For Solutions on Health Care, look to Europe, not { to Canada } (286 hits)
The Canadian health-care system is opaque, unconcerned with patient satisfaction and, of course, has lengthy waiting times for medical services as a defining feature. Canadians are aware of these problems but many accept them as the unfortunate but inevitable consequence of universal coverage; that's because they believe our model is better than what many posit as the only alternative, a supposedly wholly private American-style system that leaves millions uninsured and without access to quality care.

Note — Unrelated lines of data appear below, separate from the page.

(* ===== verification/GoLib.v ===== *)
(** * The parts of Go's language and standard library that HopClaw uses

    Strings are byte strings, as in Go: a [string] of [ascii] characters is the
    sequence of its bytes.  [TrimSpace] follows [strings.TrimSpace]: it removes
    every leading and trailing code point for which [unicode.IsSpace] holds, on
    the UTF-8 encoding.  Times are integers, in nanoseconds since the zero
    [time.Time]; a [time.Duration] is a signed 64-bit integer. *)
From S2P Require Import Prelude.
From Stdlib Require Import Ascii String.
From stdpp Require Import pretty.

Local Open Scope list_scope.

Module Str.

Abbreviation bytes := (list ascii).

Definition byte_in (lo hi : nat) (a : ascii) : bool :=
  (Nat.leb lo (nat_of_ascii a) && Nat.leb (nat_of_ascii a) hi)%bool.

Definition byte_is (n : nat) (a : ascii) : bool := Nat.eqb (nat_of_ascii a) n.

(** [unicode.IsSpace] on one-byte code points: tab to carriage return, space. *)
Definition space1 (a : ascii) : bool := byte_in 9 13 a || byte_is 32 a.

(** U+0085 and U+00A0, the two-byte white space. *)
Definition space2 (a b : ascii) : bool :=
  byte_is 194 a && (byte_is 133 b || byte_is 160 b).

(** U+1680, U+2000-U+200A, U+2028, U+2029, U+202F, U+205F and U+3000. *)
Definition space3 (a b c : ascii) : bool :=
  (byte_is 225 a && byte_is 154 b && byte_is 128 c)
  || (byte_is 226 a && byte_is 128 b
      && (byte_in 128 138 c || byte_is 168 c || byte_is 169 c || byte_is 175 c))
  || (byte_is 226 a && byte_is 129 b && byte_is 159 c)
  || (byte_is 227 a && byte_is 128 b && byte_is 128 c).

Section Trim.
(** The trimming loop, for white space of one, two and three bytes read in
    the order of the list. *)
Context (p1 : ascii -> bool) (p2 : ascii -> ascii -> bool)
        (p3 : ascii -> ascii -> ascii -> bool).

Fixpoint trim_front (l : bytes) : bytes :=
  match l with
  | [] => []
  | a :: l1 =>
    if p1 a then trim_front l1 else
    match l1 with
    | [] => l
    | b :: l2 =>
      if p2 a b then trim_front l2 else
      match l2 with
      | [] => l
      | c :: l3 => if p3 a b c then trim_front l3 else l
      end
    end
  end.

(** Whether the list starts with white space. *)
Definition front_space (l : bytes) : bool :=
  match l with
  | a :: b :: c :: _ => p1 a || p2 a b || p3 a b c
  | a :: b :: _ => p1 a || p2 a b
  | a :: _ => p1 a
  | [] => false
  end.

Lemma trim_front_id l : front_space l = false -> trim_front l = l.
Proof.
  destruct l as [|a [|b [|c l]]]; simpl; intros H;
    rewrite ?orb_false_iff in H; destruct_and?; 
    repeat (case_match; try congruence); done.
Qed.

Lemma front_space_app l k : front_space l = true -> front_space (l ++ k) = true.
Proof.
  destruct l as [|a [|b [|c l]]]; simpl; try done;
    destruct k as [|? [|? ?]]; simpl; rewrite ?orb_true_iff; naive_solver.
Qed.

Lemma trim_front_spec l : front_space (trim_front l) = false.
Proof.
  induction l as [l IH] using (well_founded_induction
    (well_founded_ltof _ (@length ascii))); unfold ltof in IH.
  destruct l as [|a [|b [|c l]]]; simpl; [done|..].
  - destruct (p1 a) eqn:?; simpl; auto.
  - destruct (p1 a) eqn:?; [apply (IH [b]); simpl; lia|].
    destruct (p2 a b) eqn:E; simpl; [done|]. by rewrite Heqb0, E.
  - destruct (p1 a) eqn:?; [apply (IH (b :: c :: l)); simpl; lia|].
    destruct (p2 a b) eqn:?; [apply (IH (c :: l)); simpl; lia|].
    destruct (p3 a b c) eqn:?; [apply IH; simpl; lia|].
    simpl. by rewrite Heqb0, Heqb1, Heqb2.
Qed.

Lemma trim_front_suffix l : exists k, l = k ++ trim_front l.
Proof.
  induction l as [l IH] using (well_founded_induction
    (well_founded_ltof _ (@length ascii))); unfold ltof in IH.
  destruct l as [|a [|b [|c l]]]; simpl.
  - by exists [].
  - destruct (p1 a); [by exists [a] | by exists []].
  - destruct (p1 a); [destruct (IH [b]) as [k Hk]; [simpl; lia|]; exists (a :: k);
      simpl in *; by rewrite <- Hk|].
    destruct (p2 a b); [by exists [a; b] | by exists []].
  - destruct (p1 a); [destruct (IH (b :: c :: l)) as [k Hk]; [simpl; lia|];
      exists (a :: k); simpl in *; by rewrite <- Hk|].
    destruct (p2 a b); [destruct (IH (c :: l)) as [k Hk]; [simpl; lia|];
      exists (a :: b :: k); simpl in *; by rewrite <- Hk|].
    destruct (p3 a b c); [|by exists []].
    destruct (IH l) as [k Hk]; [simpl; lia|]. exists (a :: b :: c :: k).
    simpl in *. by rewrite <- Hk.
Qed.
End Trim.

Definition trim_left : bytes -> bytes := trim_front space1 space2 space3.

Definition trim_right (l : bytes) : bytes :=
  rev (trim_front space1 (fun b a => space2 a b) (fun c b a => space3 a b c) (rev l)).

Definition trim_bytes (l : bytes) : bytes := trim_right (trim_left l).

(** [strings.TrimSpace]. *)
Definition TrimSpace (s : string) : string :=
  string_of_list_ascii (trim_bytes (list_ascii_of_string s)).

Lemma trim_right_prefix l : exists k, l = trim_right l ++ k.
Proof.
  unfold trim_right.
  destruct (trim_front_suffix space1 (fun b a => space2 a b)
              (fun c b a => space3 a b c) (rev l)) as [k Hk].
  exists (rev k). rewrite <- rev_app_distr, <- Hk. by rewrite rev_involutive.
Qed.

Lemma trim_right_idem l : trim_right (trim_right l) = trim_right l.
Proof.
  unfold trim_right. rewrite rev_involutive. f_equal.
  apply trim_front_id, trim_front_spec.
Qed.

Lemma trim_bytes_idem l : trim_bytes (trim_bytes l) = trim_bytes l.
Proof.
  unfold trim_bytes. set (m := trim_left l).
  assert (Hm : front_space space1 space2 space3 m = false) by apply trim_front_spec.
  assert (Hr : front_space space1 space2 space3 (trim_right m) = false).
  { destruct (trim_right_prefix m) as [k Hk].
    destruct (front_space _ _ _ (trim_right m)) eqn:E; [|done].
    apply front_space_app with (k := k) in E. rewrite <- Hk in E. congruence. }
  unfold trim_left at 1. rewrite trim_front_id by done. apply trim_right_idem.
Qed.

Lemma TrimSpace_idem s : TrimSpace (TrimSpace s) = TrimSpace s.
Proof.
  unfold TrimSpace. by rewrite list_ascii_of_string_of_list_ascii, trim_bytes_idem.
Qed.

(** [Trimmed s]: white space trimming leaves [s] as it is. *)
Definition Trimmed (s : string) : Prop := TrimSpace s = s.

Lemma Trimmed_TrimSpace s : Trimmed (TrimSpace s).
Proof. apply TrimSpace_idem. Qed.

Lemma Trimmed_empty : Trimmed "".
Proof. done. Qed.

(** Strings of printing ASCII characters other than space are trimmed. *)
Definition graphic (s : string) : bool :=
  forallb (byte_in 33 126) (list_ascii_of_string s).

Lemma byte_in_spec lo hi a :
  byte_in lo hi a = true <-> (lo <= nat_of_ascii a <= hi)%nat.
Proof. unfold byte_in. rewrite andb_true_iff, !Nat.leb_le. done. Qed.

Lemma byte_is_ne lo hi a n :
  byte_in lo hi a = true -> (n < lo \/ hi < n)%nat -> byte_is n a = false.
Proof. rewrite byte_in_spec. intros. apply Nat.eqb_neq. lia. Qed.

Lemma byte_in_disj lo hi lo' hi' a :
  byte_in lo hi a = true -> (hi' < lo \/ hi < lo')%nat -> byte_in lo' hi' a = false.
Proof.
  rewrite byte_in_spec. intros. apply not_true_iff_false. rewrite byte_in_spec. lia.
Qed.

Lemma graphic_front l :
  forallb (byte_in 33 126) l = true ->
  front_space space1 space2 space3 l = false
  /\ front_space space1 (fun b a => space2 a b) (fun c b a => space3 a b c) l = false.
Proof.
  destruct l as [|a [|b [|c l]]]; simpl; [done|..]; rewrite ?andb_true_iff;
    intros; destruct_and?; unfold space1, space2, space3;
    repeat match goal with
    | H : byte_in 33 126 ?x = true |- context [byte_is ?n ?x] =>
        rewrite (byte_is_ne 33 126 x n H) by lia
    | H : byte_in 33 126 ?x = true |- context [byte_in ?l ?h ?x] =>
        rewrite (byte_in_disj 33 126 l h x H) by lia
    end; simpl; rewrite ?andb_false_r; done.
Qed.

Lemma forallb_rev {A} (f : A -> bool) l : forallb f (rev l) = forallb f l.
Proof.
  induction l; simpl; [done|]. rewrite forallb_app, IHl. simpl.
  by rewrite andb_true_r, andb_comm.
Qed.

Lemma graphic_trimmed s : graphic s = true -> Trimmed s.
Proof.
  unfold graphic, Trimmed, TrimSpace, trim_bytes, trim_right, trim_left. intros H.
  rewrite (trim_front_id space1 space2 space3) by (by apply graphic_front).
  rewrite trim_front_id by (apply graphic_front; by rewrite forallb_rev).
  by rewrite rev_involutive, string_of_list_ascii_of_string.
Qed.

Lemma graphic_app s1 s2 : graphic (s1 +:+ s2) = graphic s1 && graphic s2.
Proof.
  unfold graphic. induction s1 as [|a s1 IH]; simpl; [done|].
  unfold graphic in IH. by rewrite IH, andb_assoc.
Qed.

Lemma graphic_pretty_go x s : graphic s = true -> graphic (pretty_N_go x s) = true.
Proof.
  revert s. induction (N.lt_wf_0 x) as [x _ IH]; intros s Hs.
  destruct (decide (0 < x)%N) as [Hx|]; [|by replace x with 0%N by lia].
  rewrite pretty_N_go_step by done. apply IH; [by apply N.div_lt|].
  unfold graphic in *. simpl. rewrite Hs, andb_true_r.
  unfold pretty_N_char. by repeat case_match.
Qed.

Lemma graphic_pretty (n : nat) : graphic (pretty n) = true.
Proof.
  change (graphic (if decide (N.of_nat n = 0%N) then "0" else pretty_N_go (N.of_nat n) "")
          = true).
  case_decide; [done|]. by apply graphic_pretty_go.
Qed.
End Str.

Create HintDb golib.
#[export] Hint Resolve Str.Trimmed_TrimSpace Str.Trimmed_empty : golib.

(** ** Machine integers and time *)
Module GoInt.
Local Open Scope Z_scope.

Definition min_int64 : Z := - 2 ^ 63.
Definition max_int64 : Z := 2 ^ 63 - 1.

(** Two's complement wrap-around of a signed 64-bit operation. *)
Definition wrap64 (z : Z) : Z := (z + 2 ^ 63) mod 2 ^ 64 - 2 ^ 63.

Definition in_int64 (z : Z) : Prop := min_int64 <= z <= max_int64.

Lemma wrap64_range z : in_int64 (wrap64 z).
Proof.
  unfold in_int64, wrap64, min_int64, max_int64.
  pose proof (Z.mod_pos_bound (z + 2 ^ 63) (2 ^ 64) ltac:(lia)). lia.
Qed.

Lemma wrap64_id z : in_int64 z -> wrap64 z = z.
Proof.
  unfold in_int64, wrap64, min_int64, max_int64. intros.
  rewrite Z.mod_small; lia.
Qed.
End GoInt.

Module GoTime.
Local Open Scope Z_scope.

(** Instants in nanoseconds since January 1, year 1, 00:00:00 UTC, the zero
    [time.Time]; the location of a [time.Time] is not part of the model, so
    [UTC] is the identity. *)
Abbreviation Time := Z (only parsing).
Abbreviation Duration := Z (only parsing).

Definition zeroTime : Time := 0.
Definition IsZero (t : Time) : bool := bool_decide (t = zeroTime).
Definition After (t u : Time) : bool := bool_decide (u < t).
Definition Before (t u : Time) : bool := bool_decide (t < u).
Definition Add (t : Time) (d : Duration) : Time := t + d.

(** [t.Sub(u)] saturates at the bounds of [time.Duration]. *)
Definition Sub (t u : Time) : Duration :=
  Z.max GoInt.min_int64 (Z.min GoInt.max_int64 (t - u)).

Definition Nanosecond : Duration := 1.
Definition Millisecond : Duration := 1000000.
Definition Second : Duration := 1000000000.
Definition Minute : Duration := 60 * Second.
Definition Hour : Duration := 60 * Minute.

Lemma Sub_ge_iff t u d :
  0 < d <= GoInt.max_int64 -> (d <= Sub t u <-> u + d <= t).
Proof. unfold Sub, GoInt.max_int64, GoInt.min_int64. lia. Qed.

Lemma Sub_lt_iff t u d :
  0 < d <= GoInt.max_int64 -> (Sub t u < d <-> t < u + d).
Proof. unfold Sub, GoInt.max_int64, GoInt.min_int64. lia. Qed.
End GoTime.

(** ** Dynamically typed values ([any] decoded from JSON) *)
Module GoAny.
Inductive Any :=
  | AnyNil
  | AnyBool (b : bool)
  | AnyNumber (bits : Z)      (* an IEEE double, by its bits *)
  | AnyString (s : string)
  | AnySlice (l : list Any)
  | AnyMap (m : list (string * Any)).

(** A type assertion [v.(string)] with its zero value. *)
Definition as_string (v : option Any) : option string :=
  match v with Some (AnyString s) => Some s | _ => None end.
End GoAny.

(** ** Searching and case *)
Module Text.

Definition HasPrefix (s p : string) : bool := String.prefix p s.

(** [strings.TrimPrefix]. *)
Definition TrimPrefix (s prefix : string) : string :=
  if String.prefix prefix s
  then String.substring (String.length prefix) (String.length s - String.length prefix) s else s.

Lemma HasPrefix_spec s p : HasPrefix s p = true <-> exists t, s = p +:+ t.
Proof.
  unfold HasPrefix. revert s. induction p as [|a p IH]; intros s; simpl.
  - split; [intros _; by exists s|by destruct s].
  - destruct s as [|b s]; [split; [done|by intros (?&?)]|].
    change (String.prefix (String a p) (String b s))
      with (if ascii_dec a b then String.prefix p s else false).
    change (exists t, String b s = String a p +:+ t) with (exists t, String b s = String a (p +:+ t)).
    destruct (ascii_dec a b) as [->|Hab].
    + rewrite IH. split; intros (t & Ht); exists t; [by rewrite Ht|by simplify_eq/=].
    + split; [done|]. intros (t & Ht). by simplify_eq/=.
Qed.

Lemma HasPrefix_app p t : HasPrefix (p +:+ t) p = true.
Proof. apply HasPrefix_spec. by exists t. Qed.

Lemma TrimPrefix_app p t : TrimPrefix (p +:+ t) p = t.
Proof.
  unfold TrimPrefix. change (String.prefix p (p +:+ t)) with (HasPrefix (p +:+ t) p). rewrite HasPrefix_app, string_length_app.
  replace (String.length p + String.length t - String.length p)%nat with (String.length t) by lia.
  induction p as [|a p IH]; [|exact IH]. cbn [String.length]. change ("" +:+ t) with t.
  induction t as [|a t IH]; [done|]. cbn [String.length String.substring]. by rewrite IH.
Qed.

(** [strings.Contains]. *)
Fixpoint Contains (s sub : string) : bool :=
  String.prefix sub s ||
  match s with
  | EmptyString => false
  | String _ rest => Contains rest sub
  end.

Definition lower_byte (a : ascii) : ascii :=
  if Str.byte_in 65 90 a then ascii_of_nat (nat_of_ascii a + 32) else a.

Fixpoint ascii_lower (s : string) : string :=
  match s with
  | EmptyString => EmptyString
  | String a rest => String (lower_byte a) (ascii_lower rest)
  end.

Definition is_ascii (s : string) : bool :=
  forallb (fun a => Nat.ltb (nat_of_ascii a) 128) (String.list_ascii_of_string s).

(** Case mapping and case folding depend on the Unicode tables; this is what
    they promise: on ASCII strings they work letter by letter, folding is an
    equivalence, and lowering is idempotent. *)
Class GoUnicode := {
  ToLower : string -> string;
  EqualFold : string -> string -> bool;
  ToLower_ascii s : is_ascii s = true -> ToLower s = ascii_lower s;
  ToLower_idem s : ToLower (ToLower s) = ToLower s;
  EqualFold_refl s : EqualFold s s = true;
  EqualFold_sym s t : EqualFold s t = EqualFold t s;
  EqualFold_trans s t u : EqualFold s t = true -> EqualFold t u = true -> EqualFold s u = true;
  EqualFold_ascii s t : is_ascii s = true -> is_ascii t = true ->
    EqualFold s t = bool_decide (ascii_lower s = ascii_lower t)
}.

Lemma lower_byte_idem a : lower_byte (lower_byte a) = lower_byte a.
Proof. destruct a as [[] [] [] [] [] [] [] []]; reflexivity. Qed.

Lemma ascii_lower_idem s : ascii_lower (ascii_lower s) = ascii_lower s.
Proof. induction s as [|a s IH]; simpl; [done|]. by rewrite lower_byte_idem, IH. Qed.

(** The interpretation that leaves every byte outside ASCII alone. *)
Definition ascii_fold (s t : string) : bool := bool_decide (ascii_lower s = ascii_lower t).

Definition ascii_unicode : GoUnicode.
Proof.
  refine {| ToLower := ascii_lower; EqualFold := ascii_fold |}; unfold ascii_fold.
  - done.
  - apply ascii_lower_idem.
  - intros s. by bool_prop.
  - intros s t. by apply bool_decide_ext.
  - intros s t u ??. bool_prop. congruence.
  - done.
Defined.

End Text.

But the Canada-U.S. comparison is stale and unhelpful. A better one is to compare Canada with Europe. There, universal coverage is achieved through a publicly-funded system but without the inefficiencies and delays that plague Canadian health care. The gap between the quality of health care enjoyed by most Europeans and that received by Canadians is strikingly large. A recent Frontier Centre study compares Canada with European countries on a wide variety of indicators of health care quality and ranks Canada 23rd out of the 32 nations surveyed.
One critical difference between European health-care systems and Canada's is that Europeans rarely endure the stressful and often painful waiting periods with which Canadian patients are all too familiar.So how do they do it? European governments embrace delivery models that foster competition between insurers and providers within a universal publicly funded system, and which by their design reward excellence among health-care institutions and professionals.
In Sweden, for example, hospitals compete for customers and are paid (by the government) a per-treatment fee for each different service provided. This approach has led to dramatic increases in hospital productivity and efficiency since its introduction in the early 1990s; it has provided a powerful incentive for hospitals to focus on the needs of health-care consumers.